- Directed by: Irving Rapper
- Written by: John Van Druten; Charles Hoffman;
- Based on: The Voice of the Turtle by John Van Druten
- Produced by: Charles Hoffman
- Starring: Ronald Reagan; Eleanor Parker; Eve Arden; Wayne Morris;
- Cinematography: Sol Polito
- Edited by: Rudi Fehr
- Music by: Max Steiner
- Production company: Warner Bros. Pictures
- Distributed by: Warner Bros. Pictures
- Release date: December 25, 1947;
- Running time: 103 minutes
- Country: United States
- Language: English
- Budget: $2,380,000
- Box office: $2,450,000 (US rentals) or $3,116,000

= The Voice of the Turtle (film) =

1947 film by Irving Rapper

The Voice of the Turtle is a 1947 American romantic comedy film directed by Irving Rapper and starring Ronald Reagan, Eleanor Parker, Eve Arden and Wayne Morris. It was produced and distributed by Warner Bros. Pictures. It was based on the long-running 1943 stage play The Voice of the Turtle by John Van Druten. In the 1950s, the film was rereleased and aired on television under the title One for the Book.

==Plot==
In December 1944 in New York City, naïve young actress Sally Middleton is jilted by her lover, a theatrical producer, for becoming too serious about their relationship. Although she vows to not allow herself to fall in love again, Sally agrees to a dinner date with Bill Page, an Army sergeant on a weekend pass who is rejected by Sally's friend, the sophisticated Olive Lashbrooke.

When Bill has trouble finding a hotel room, he spends the weekend at Sally's apartment. Although they sleep in separate rooms, the arrangement creates awkward situations for Sally, especially when she finds herself developing feelings for Bill.

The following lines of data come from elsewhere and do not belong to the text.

(** X10.  One [handleAudioTranscription] makes exactly one upload, of
    the blob it was given, and raises an alert exactly when the
    transcription failed (one alert, naming the reported error or the
    fixed text for a thrown one); it ends with the transcribing flag
    down and touches neither the recording flag, the recorder ref, the
    chunk buffer nor the streams. *)
Theorem handleAudioTranscription_accounting
    (P : Platform) (audioBlob : Blob) (w : World) :
  let w' := snd (handleAudioTranscription P audioBlob w) in
  fst (handleAudioTranscription P audioBlob w) = Normal tt
  /\ uploads (calls w') = uploads (calls w) ++ [audioBlob]
  /\ alerts (calls w')
     = alerts (calls w)
       ++ match transcribeAudio P audioBlob with
          | Normal result =>
              if success result then []
              else [js "Could not transcribe audio: " ++ error result]
          | Throw _ => [js "Transcription failed. Please try again."]
          end
  /\ isTranscribing w' = false
  /\ isRecording w' = isRecording w
  /\ mediaRecorderRef w' = mediaRecorderRef w
  /\ audioChunksRef w' = audioChunksRef w
  /\ streams w' = streams w.
Proof.
  intros w'. unfold w'. rewrite handleAudioTranscription_run.
  cbn [fst snd calls isTranscribing isRecording mediaRecorderRef audioChunksRef streams].
  split; [reflexivity|]. unfold uploads, alerts.
  change (CallTranscribeAudio audioBlob :: ?t) with ([CallTranscribeAudio audioBlob] ++ t).
  rewrite !omap_app.
  destruct (transcribeAudio P audioBlob) as [result | e];
    [destruct (success result)|]; cbn; rewrite ?app_nil_r; repeat split; reflexivity.
Qed.

(** X11.  When the audio context cannot be built, the recorded blob
    cannot be read or the decoder rejects it, [convertToWavAndTranscribe]
    does not throw: nothing is uploaded, one alert is raised, the input
    field and the transcribing flag are untouched, and the tracks of the
    stream are stopped. *)
Theorem decode_failure_aborts
    (P : Platform) (audioBlob : Blob) (stream : nat) (w : World) :
  (exists e, audioContextNew P 16000 = Throw e)
  \/ (exists e, arrayBufferError P audioBlob = Some e)
  \/ (exists e, decoder P (blobData audioBlob) = Throw e) ->
  let w' := snd (convertToWavAndTranscribe P audioBlob stream w) in
  fst (convertToWavAndTranscribe P audioBlob stream w) = Normal tt
  /\ uploads (calls w') = uploads (calls w)
  /\ alerts (calls w') = alerts (calls w) ++ [js "Error processing audio. Please try again."]
  /\ inputText w' = inputText w
  /\ isTranscribing w' = isTranscribing w
  /\ streams w' = alter (fmap (fun _ => ended)) stream (streams w).
Proof.
  intros Hfail w'. unfold w'.
  unfold convertToWavAndTranscribe, AudioContext_new, Blob_arrayBuffer, decodeAudioData.
  run_M. unfold uploads, alerts.
  destruct (audioContextNew P 16000) as [ctx | e0].
  - destruct (arrayBufferError P audioBlob) as [e1|].
    + cbn. rewrite !omap_app. cbn. rewrite ?app_nil_r. repeat split; reflexivity.
    + destruct (decoder P (blobData audioBlob)) as [[c0 cs] | e2].
      * destruct Hfail as [[e He] | [[e He] | [e He]]]; discriminate.
      * cbn. rewrite !omap_app. cbn. rewrite ?app_nil_r. repeat split; reflexivity.
  - cbn. rewrite !omap_app. cbn. rewrite ?app_nil_r. repeat split; reflexivity.
Qed.

Lemma decode_failure_aborts_witness :
  ((exists e, audioContextNew undecodablePlatform 16000 = Throw e)
   \/ (exists e, arrayBufferError undecodablePlatform sampleChunk = Some e)
   \/ (exists e, decoder undecodablePlatform (blobData sampleChunk) = Throw e))
  /\ uploads (calls (snd (convertToWavAndTranscribe undecodablePlatform sampleChunk 0
                            initialWorld))) = [].
Proof.
  assert (H : (exists e, audioContextNew undecodablePlatform 16000 = Throw e)
              \/ (exists e, arrayBufferError undecodablePlatform sampleChunk = Some e)
              \/ (exists e, decoder undecodablePlatform (blobData sampleChunk) = Throw e)).
  { right. right. eexists. reflexivity. }
  split; [exact H|].
  exact (proj1 (proj2 (decode_failure_aborts undecodablePlatform sampleChunk 0
                         initialWorld H))).
Defined.

(** The state in which [stop] fires in a started session. *)
Lemma recordingSession_onstop
    (P : Platform) (w0 : World) (tracks : MediaStream) (early late : list Blob)
    (mediaRecorder : MediaRecorder) (stream : nat) :
  getUserMedia P = Normal tracks ->
  isTypeSupported P (recorderOptions (supportedTypes P)) = true ->
  recorderStartError P = None ->
  let recorder :=
    mkMediaRecorder (length (streams w0)) (recorderOptions (supportedTypes P)) in
  recordingSession P mediaRecorder stream early late w0
  = onstop P mediaRecorder stream
      (mkWorld (inputText w0) false (isTranscribing w0) (Some recorder)
         (filter (fun c => (0 < blobSize c)%nat) (early ++ late))
         (streams w0 ++ [tracks])
         (calls w0 ++ [CallGetUserMedia; CallRecorderStart recorder;
                       CallRecorderStop recorder])).
Proof.
  intros Hg Ht Hs recorder.
  unfold recordingSession, mbind, M_bind.
  rewrite (startRecording_started P w0 tracks Hg Ht Hs).
  rewrite dataEvents_ondataavailable. cbn [inputText isRecording isTranscribing
    mediaRecorderRef audioChunksRef streams calls].
  rewrite (stopRecording_active _ recorder) by reflexivity.
  rewrite dataEvents_ondataavailable. cbn [inputText isRecording isTranscribing
    mediaRecorderRef audioChunksRef streams calls with_isRecording with_calls app].
  now rewrite filter_app, <- app_assoc.
Qed.
(* ===== verification/Prelude.v ===== *)
(** * newosp: a verified model of the C++ embedded infrastructure library

    newosp (src/include/osp/) is a header-only C++17 library for embedded
    systems: lock-free queues and pools, a message bus, state machines, behavior
    trees, a circuit breaker, framed transports, discovery and services, nodes and
    executors, configuration and logging.  This development models its
    core components as Rocq definitions, translated function by function from the
    headers, and proves the properties that make them correct.

    ** Parts and files

    - Prelude.v: machine integers with explicit wrap-around ([wrap]), bit fields,
      C arrays as lists indexed by [Z] ([aget], [aset], [blit], [slice]), counted
      loops, runs of operations with forward simulation ([run_simulation]),
      invariants of step relations ([rtc_invariant]), counting.
    - Spsc.v, SpscConc.v: SpscRingbuffer (spsc_ringbuffer.hpp).  Spsc runs the
      member functions one at a time; its index width is a parameter because the
      C++ integer promotions matter, and the class [SpscConfig] states what the
      static_asserts of the template demand.  SpscConc interleaves the atomic
      accesses of one producer and one consumer.
    - Breaker.v: the circuit breaker (breaker.hpp), its counters packed in one
      32-bit word updated by compare-exchange from any number of threads.
    - Hierarchy.v, Hsm.v, HsmTable.v: parent chains, depth, lowest common
      ancestor and entry/exit paths shared by the handler-driven StateMachine
      (hsm.hpp) and the table-driven TableHsm (hsm_table.hpp).
    - Bus.v, BusConc.v: AsyncBus (bus.hpp).  Bus is the sequential behaviour of
      publishing with priority admission and eviction, subscribing, dispatching
      and statistics; BusConc interleaves the atomic accesses of any number of
      publishers with the consumer.  SpinLock.v: the spin lock and the shared
      (reader/writer) spin lock of the same header.
    - Bt.v: the behavior tree (bt.hpp), a flat node array.
    - Serial.v: the serial transport (serial_transport.hpp): CRC, framing, the
      byte-driven receive state machine, health and rate limiting, sending.
    - Transport.v: frame codecs, loss accounting and the TCP transport
      (transport.hpp).
    - FreeList.v, MemPool.v: lists threaded through an array, and FixedPool and
      ObjectPool (mem_pool.hpp), sequential and with any number of threads.
    - ShmRing.v, ByteRing.v: the rings of the shared-memory transport
      (shm_transport.hpp): the slot ring with any number of producers, interleaved
      access by access, and the byte rings for one and for many consumers.
    - Dispatcher.v, Pipeline.v: the data dispatcher (data_dispatcher.hpp): blocks with
      reference counts, generations and deadlines, consumer tracking, the layout of
      the shared region, and the stage pipeline that a submitted block runs through.
    - Queue.v, SeqRing.v: bounded queues as an interface (the class [BoundedQueue]),
      and the ring of numbered slots that implements it, written twice in the source
      (EventQueue of hsm.hpp, FaultRingBuffer of fault_collector.hpp).
    - Fault.v: the fault collector (fault_collector.hpp), a client of the queue
      interface and of the breaker.  Vocabulary.v: an enumeration of vocabulary.hpp
      it shares with the bus.
    - FlatHsm.v: state machines without nesting, as equations about Hsm.v; Lifecycle.v,
      DiscoveryHsm.v, ServiceHsm.v, NodeManagerHsm.v: the clients of the state machine
      (lifecycle_node.hpp, discovery_hsm.hpp, service_hsm.hpp, node_manager_hsm.hpp).
      The node manager also uses the queue interface; all four report faults.
    - Timer.v, Watchdog.v: the timer scheduler (timer.hpp) and the thread watchdog
      (watchdog.hpp), tables of slots driven by a clock the environment supplies.
    - CBuffer.v: C strings in byte arrays.  ShellCmd.v, Shell.v, ShellEditor.v,
      ShellLogin.v: the debug shell (shell.hpp): command registry, completion and
      argument splitting; the line editor with its escape sequences, history and echo;
      the line editor against a cursor and a text; and the login dialogue.
    - WorkerPool.v: the dispatcher thread and the workers (worker_pool.hpp), a client of
      the modelled bus and ring buffers, at any interleaving.
    - Instance.v, App.v, Post.v: instances of applications and their state machine,
      applications with instance slots and a message ring (app.hpp; the class
      [InstancePool] is what they ask of the object pool), and posting between
      applications with reference-counted response channels (post.hpp).
    - Fusion.v: fused subscriptions and the time synchroniser (data_fusion.hpp), clients
      of the bus.
    - Connection.v: the connection pool (connection.hpp) and QoS profiles (qos.hpp).
    - Semaphore.v: the semaphores (semaphore.hpp): Module Light over sem_t with a counter
      beside it, Module Monitor on a mutex and a condition variable.
    - Node.v: nodes and static nodes (node.hpp, static_node.hpp), clients of the bus.
    - Ini.v: INI files, read and written (inicpp.hpp).  Config.v: the configuration store
      and its backends (config.hpp), over the modelled parser.
    - Containers.v: the containers of the vocabulary (vocabulary.hpp) over raw storage.
    - AsyncLog.v: logging (log.hpp, async_log.hpp), per-thread ring buffers and a writer.
    - Discovery.v: static, multicast and topic-aware discovery (discovery.hpp).
      Service.v: clients and servers of a service over byte pipes (service.hpp).
    - EventLoop.v: the poller's tables, the timers and a round of the loop
      (event_loop.hpp, io_poller.hpp).  NodeManager.v: its client, the table of connected
      nodes with heartbeats and timeouts (node_manager.hpp).
    - Executor.v: the executors (executor.hpp): sleep strategies as a class, the loop
      that drives the modelled bus, start and stop of the dispatcher thread.
      Shutdown.v: the shutdown manager with its signal handler (shutdown.hpp).
      SystemMonitor.v: the monitor's readers and alerts (system_monitor.hpp).

    Names follow the source: a C++ member function is a definition of the same
    name (prefixed where two classes share one), a struct is a [Record] with the
    source's fields, an enum an [Inductive] with its enumerators.

    ** How effects are modelled

    A member function takes the object's state and returns the new one with its
    result.  Failed OSP_ASSERTs, reads outside an array and non-termination are
    [None]; the error codes of [expected] are a sum.  Time, socket and serial-port
    results are inputs of the functions, so the theorems hold for every behaviour
    of the environment within their hypotheses.  User callbacks are functions on an
    abstract world.  Concurrent code is a step function in which every access to
    shared memory is one step of a program counter, and the theorems quantify over
    every interleaving; memory is sequentially consistent, and compare_exchange_weak
    may fail spuriously.  Loops whose bound is not syntactic take fuel: the depth of
    the state array for hierarchy walks, the node count for behavior-tree ticks, the
    queue depth for the bus scans and for draining queues, the length of the socket
    script for transports, the number of stages for the pipeline, the periods missed
    for the timer's catch-up loop, the length of the text for the parsers, the rounds of
    the final drain for the log writer;
    each theorem that concludes a result proves the fuel to be enough.  ProcessAll of an
    application has no bound while handlers post: the theorem follows it for any number
    of messages, and proves it to return when they do not.

    Conditions that limit a theorem are in its comment.  In particular the bus is covered
    at any interleaving as long as its 32-bit positions do not wrap, the free list as long
    as no allocation is overtaken by 2^16 others, and the ring buffer across wrap-around
    but without ProducerClear.

    ** What is proved

    - Refinement of an abstract specification by every operation sequence: the ring
      buffer is a bounded queue (Spsc.spsc_refines_bounded_queue), the bus a bounded
      queue with priority admission and eviction (Bus.bus_refines_priority_queue),
      the behavior-tree array the tree it represents, whose meaning is a set of rules
      (Bt.bt_tick_refines_tree), the
      object pool a stack of free blocks (MemPool.object_pool_refines_stack),
      concurrent breaker updates a sequence of atomic events
      (Breaker.breaker_update_linearizable), the byte rings message queues
      (ByteRing.spsc_byte_ring_refines_queue, spmc_byte_ring_broadcasts), the
      dispatcher a table of counted blocks (Pipeline.dispatcher_refines_blocks), the
      fault collector four queues with admission (Fault.fault_collector_refines), and
      the clients of the state machine the automata their users see
      (Lifecycle.lifecycle_refines, DiscoveryHsm.discovery_refines,
      ServiceHsm.service_refines, NodeManagerHsm.node_manager_refines), the timer
      scheduler a table of tasks with due times (Timer.timer_refines), the watchdog
      a table of watched threads (Watchdog.watchdog_refines), the line editor of the
      shell a text with a cursor and a history (ShellEditor.shell_session_refines), an
      application slots with a mailbox, whatever its handlers do
      (App.application_refines), the connection
      pool a finite map (Connection.connection_pool_refines), the configuration store a
      bounded map with its own account of the numbers in a text
      (Config.config_store_refines_map), multicast discovery a map of peers
      (Discovery.discovery_refines_map), and a bus with nodes the list of their
      subscriptions (Node.nodes_own_places).
    - Safety under every interleaving: SpscConc.spsc_concurrent_fifo and
      spsc_race_free, BusConc.bus_envelope_race_free and bus_concurrent_delivery,
      ShmRing.shm_ring_concurrent_fifo, SpinLock.shared_lock_exclusion,
      MemPool.pool_blocks_conserved, WorkerPool.pool_flush_sound and
      pool_jobs_conserved, Post.send_and_wait_safe,
      Semaphore.Light.semaphore_permits_conserved, AsyncLog.async_log_accounts and
      async_log_drains, Service.calls_answered, NodeManager.nodes_accounted,
      Executor.executor_single_consumer.
    - The shell's screen always shows the edited line
      (ShellEditor.shell_screen_shows_line), argument splitting undoes quoting
      (ShellCmd.shell_split_roundtrip), a session is let in exactly with the right
      password (ShellLogin.shell_login_exact); a time synchroniser calls back exactly
      when every type is fresh (Fusion.time_synchronizer_exact).
    - Progress: the fault queues drain in four cycles however faults escalate
      (Fault.fault_queues_drain), a silent node is disconnected after an exact number
      of scans (NodeManagerHsm.silent_node_disconnected), a timer that is late catches
      up without leaving its phase (Timer.timer_periodic_on_phase), a binary semaphore
      loses no wake-up (Semaphore.Monitor.binary_semaphore_wakes), the calls of a service
      complete (Service.calls_complete), a signal or Quit ends the wait for shutdown
      (Shutdown.shutdown_wakes), the monitor's alerts alternate with their clearing
      (SystemMonitor.alerts_alternate).
    - The pipeline runs its stages in order with the block held throughout
      (Pipeline.submit_runs_pipeline), and its build operations keep it well formed
      (Pipeline.pipeline_build_wf); the shared region has room for everything placed
      in it (Dispatcher.shm_layout_in_bounds).
    - State machines: transitions go through the lowest common ancestor, the active
      configuration is always an ancestor chain, dispatch terminates
      (file Hsm), and the two implementations agree (HsmTable.table_transition_agrees).
      The breaker's levels, gates and counters (file Breaker).
    - Codecs and receivers: serial and TCP round trips under any fragmentation, the
      checksum table against its bit-serial definition, memory safety of the serial
      receiver on arbitrary input, loss accounting across sequence wrap-around; INI files
      that are written and read again (Ini.ini_roundtrip).
    - Behaviours that differ from what the code or its comments intend are stated
      beside the component they concern
      (SpinLock.shared_lock_nested_upgrade_wedges, Fault.fault_breaker_latches, and
      among others Spsc.spsc_narrow_index_overflow,
      SpscConc.spsc_producer_clear_race, BusConc.bus_spurious_drop,
      HsmTable.table_self_row_bubbled, Transport.tcp_would_block_desynchronises,
      ByteRing.spsc_empty_message_blocks, Dispatcher.required_size_wraps,
      NodeManagerHsm.stale_request_after_stop, ShellEditor.full_history_unreachable,
      ShellLogin.crlf_login_fails, WorkerPool.shutdown_loses_jobs,
      Post.reply_before_acquire_frees, Connection.wrapped_id_collides,
      Semaphore.Monitor.light_cv_loses_wakeup, Ini.empty_prefix_diverges,
      Config.long_key_never_found, AsyncLog.restart_race_loses_writer,
      AsyncLog.set_sink_overwritten, Discovery.failed_start_leaks,
      Service.stopped_worker_waits, Service.burst_passes_limit,
      EventLoop.last_descriptor_untagged, NodeManager.sends_keep_alive,
      NodeManager.timeouts_fill_the_loop, NodeManager.ids_repeat,
      Fault.deferred_never_processed, Executor.realtime_two_consumers,
      Shutdown.number_lost, SystemMonitor.failed_read_reports_below).

    ** What is not modelled

    Weak memory orderings; the wrappers of operating-system calls - sockets and network
    addresses, processes and threads, epoll and kqueue, clocks, the shared-memory segments
    and channels around the modelled rings - whose results are inputs of the functions that
    use them; NetworkNode, the client of Node and of the TCP transport that forwards
    between them, and the choice of a transport; the vendored TOML parser; the macros of platform.hpp and opt.hpp
    but for the constants that are used; tests, examples and generators.  Creating and
    destroying instances from a message handler, and what handlers post to other
    applications while they run, are steps between handlers.  Multi-line values of INI
    files are modelled but not in the round trip. *)

From Stdlib Require Import ZArith Lia Bool.
From stdpp Require Import base numbers list relations option.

Olive has second thoughts about Bill and makes romantic overtures. However, Bill has fallen for Sally and convinces her to overcome her fears and start a romance with him.

==Cast==
- Ronald Reagan as Sgt. Bill Page
- Eleanor Parker as Sally Middleton
- Eve Arden as Olive Lashbrooke
- Wayne Morris as Cmdr. Ned Burling
- Kent Smith as Kenneth Bartlett
- John Emery as George Harrington
- Erskine Sanford as Storekeeper
- John Holland as Henry Atherton
- Douglas Kennedy as Naval Officer (uncredited)
- Nanette Bordeaux as French Girl (uncredited)

==Box office==
According to Warner Bros. records, the film earned $2,617,000 domestically and $499,000 foreign.

== Reception ==
Many critics compared the film to the original play, which finished its Broadway run one week after the film's release. Time magazine complained that the film "is most coyly prurient where the play was most pleasantly candid" while The New York Times found the film version more satisfying because it was "morally wholesome and ideally romantic."